Written by Jenny Straiton (Assistant Editor)

Research shows how late night screen time can negatively skew the body’s circadian rhythm.11025

The circadian rhythm is the body’s internal clock, responding to light in order to regulate the daily cycle of physiological processes. A skewed cycle can often lead to multiple health problems, ranging from cognitive dysfunction to obesity.

Researchers from the Salk Institute (CA, USA) have demonstrated the disruptive effect that late night exposure to artificial light can have on the natural circadian rhythm. “We are continuously exposed to artificial light, whether from screen time, spending the day indoors or staying awake late at night,” commented senior author Satchidananda Panda. “This lifestyle causes disruptions to our circadian rhythms and has deleterious consequences on health.”

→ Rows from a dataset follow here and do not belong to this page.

(** The loop of entIDListtoEntList: whether the last hop runs on Xray, what was
    counted, and the hops found. *)
Definition scanHop (p : Profile) (n : Z) (s : ChainScan) : ChainScan :=
  MkScan (hopCount s)
    (if IsExtraCore p then extraCoreCount s + 1 else extraCoreCount s) (if IsExtraCore p then n else extraCoreIdx s)
    (if IsXrayFullConfig p then xrayFullConfigCount s + 1 else xrayFullConfigCount s)
    (if IsXrayFullConfig p then n else xrayFullConfigIdx s)
    (if IsXray p then xrayHopCount s + 1 else xrayHopCount s)
    (hasCustomFullConfig s || customFullConfig p)
    (coreTransitions s).
Definition transition (p : Profile) (inXray : bool) (s : ChainScan) : ChainScan :=
  if Bool.eqb (IsXray p) inXray then s
  else MkScan (hopCount s) (extraCoreCount s) (extraCoreIdx s) (xrayFullConfigCount s) (xrayFullConfigIdx s) (xrayHopCount s)
         (hasCustomFullConfig s) (coreTransitions s + 1).
Definition noteTransition (p : Profile) (inXray : bool) (c : BuildContext) : BuildContext :=
  if IsXray p && negb inXray then set_singToXrayTransitioned true c
  else if negb (IsXray p) && inXray then set_xrayToSingTransitioned true c
  else c.

Fixpoint entListLoop (env : BuildEnv) (ids : list Z) (inXray : bool) (s : ChainScan) (ents : list Profile) (c : BuildContext)
    : BuildContext * (list Profile * option ChainScan) :=
  match ids with
  | [] => (c, (ents, Some s))
  | id :: ids =>
      if id =? warpProfileID then
        let p := warpProfile env in
        entListLoop env ids false (transition p inXray s) (ents ++ [p]) (noteTransition p inXray c)
      else
        match getProfile env id with
        | None => (fail (missingHopError env c id) c, (ents, None))
        | Some p =>
            let c := noteTransition p inXray c in
            let s := transition p inXray s in
            if bool_decide (p_type p = qs "chain") then (fail ChainInChain c, (ents, None))
            else if bool_decide (p_type p = qs "autoselector") then (fail SelectorAsHop c, (ents, None))
            else entListLoop env ids (IsXray p) (scanHop p (qsize ents) s) (ents ++ [p]) c
        end
  end.

Definition entIDListtoEntList (env : BuildEnv) (ids : list Z) (c : BuildContext) : BuildContext * list Profile :=
  match entListLoop env ids false (MkScan 0 0 (-1) 0 (-1) 0 false 0) [] c with
  | (c, (ents, None)) => (c, ents)
  | (c, (ents, Some s)) =>
      let s := MkScan (qsize ents) (extraCoreCount s) (extraCoreIdx s) (xrayFullConfigCount s) (xrayFullConfigIdx s) (xrayHopCount s)
                 (hasCustomFullConfig s) (coreTransitions s) in
      (match chainScanError s with Some e => fail e c | None => c end, ents)
  end.

(** ** The two cores *)

Record hopChainOptions := MkHopOptions {
  o_prefix : qstring; o_includeProxy : bool; o_link : bool; o_startSuffix : Z; o_markIngress : bool; o_warpWrap : bool;
  o_auxiliary : bool; o_addressableTags : list qstring }.

Definition resolvesHostnamesViaDnsRules (p : Profile) : bool := IsEndpoint p || p_socks4 p.
Definition usableEchResolver (env : BuildEnv) (resolver : qstring) : bool :=
  match dnsAddressType env resolver with Some t => negb (bool_decide (t = qs "dhcp")) | None => false end.

Definition serverIsPinned (env : BuildEnv) (p : Profile) : bool :=
  let host := toLower env (trimmed (p_server p)) in negb (isEmpty host) && bool_decide (host ∈ pinnedHosts env).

The retina at the back of the eye is formed from multiple layers; the innermost containing a sub-population of light-sensitive cells. When exposed to continuous light, the protein melanopsin regenerates causing the signaling of levels of ambient light to the brain – the level of light sensed is important in regulating consciousness, alertness and sleep. Melanopsin is important for synchronizing the internal clock; after only 10 minutes of light the expression of the sleep-regulatory hormone melatonin is suppressed.

The study, recently published in Cell Reports, involved controlling the production of melanopsin in the retinal cells of mice, in which they discovered that some cells have the ability to sustain right responses where as others become desensitized.

It was found that the protein arrestin was necessary in facilitating the melanopsin’s response to light. The protein, which usually acts by preventing activity of certain receptors, helps the melanopsin to regenerate in the cells. In mice without any form of arrestin protein, melanopsin-producing cells did not sustain sensitivity to light when under prolonged illumination.

“Our study suggests the two arrestins accomplish regeneration of melanopsin in a peculiar way,” Panda explains. “One arrestin does its conventional job of arresting the response, and the other helps the melanopsin protein reload its retinal light-sensing co-factor. When these two steps are done in quick succession, the cell appears to respond continuously to light.”

These results may be of help in the development of new treatments for circadian rhythm disorders, migraines, insomnia and jet lag. The team hopes to find targets that can help counter the skewed circadian rhythm and influence the melanopsin to restore the regular body clock.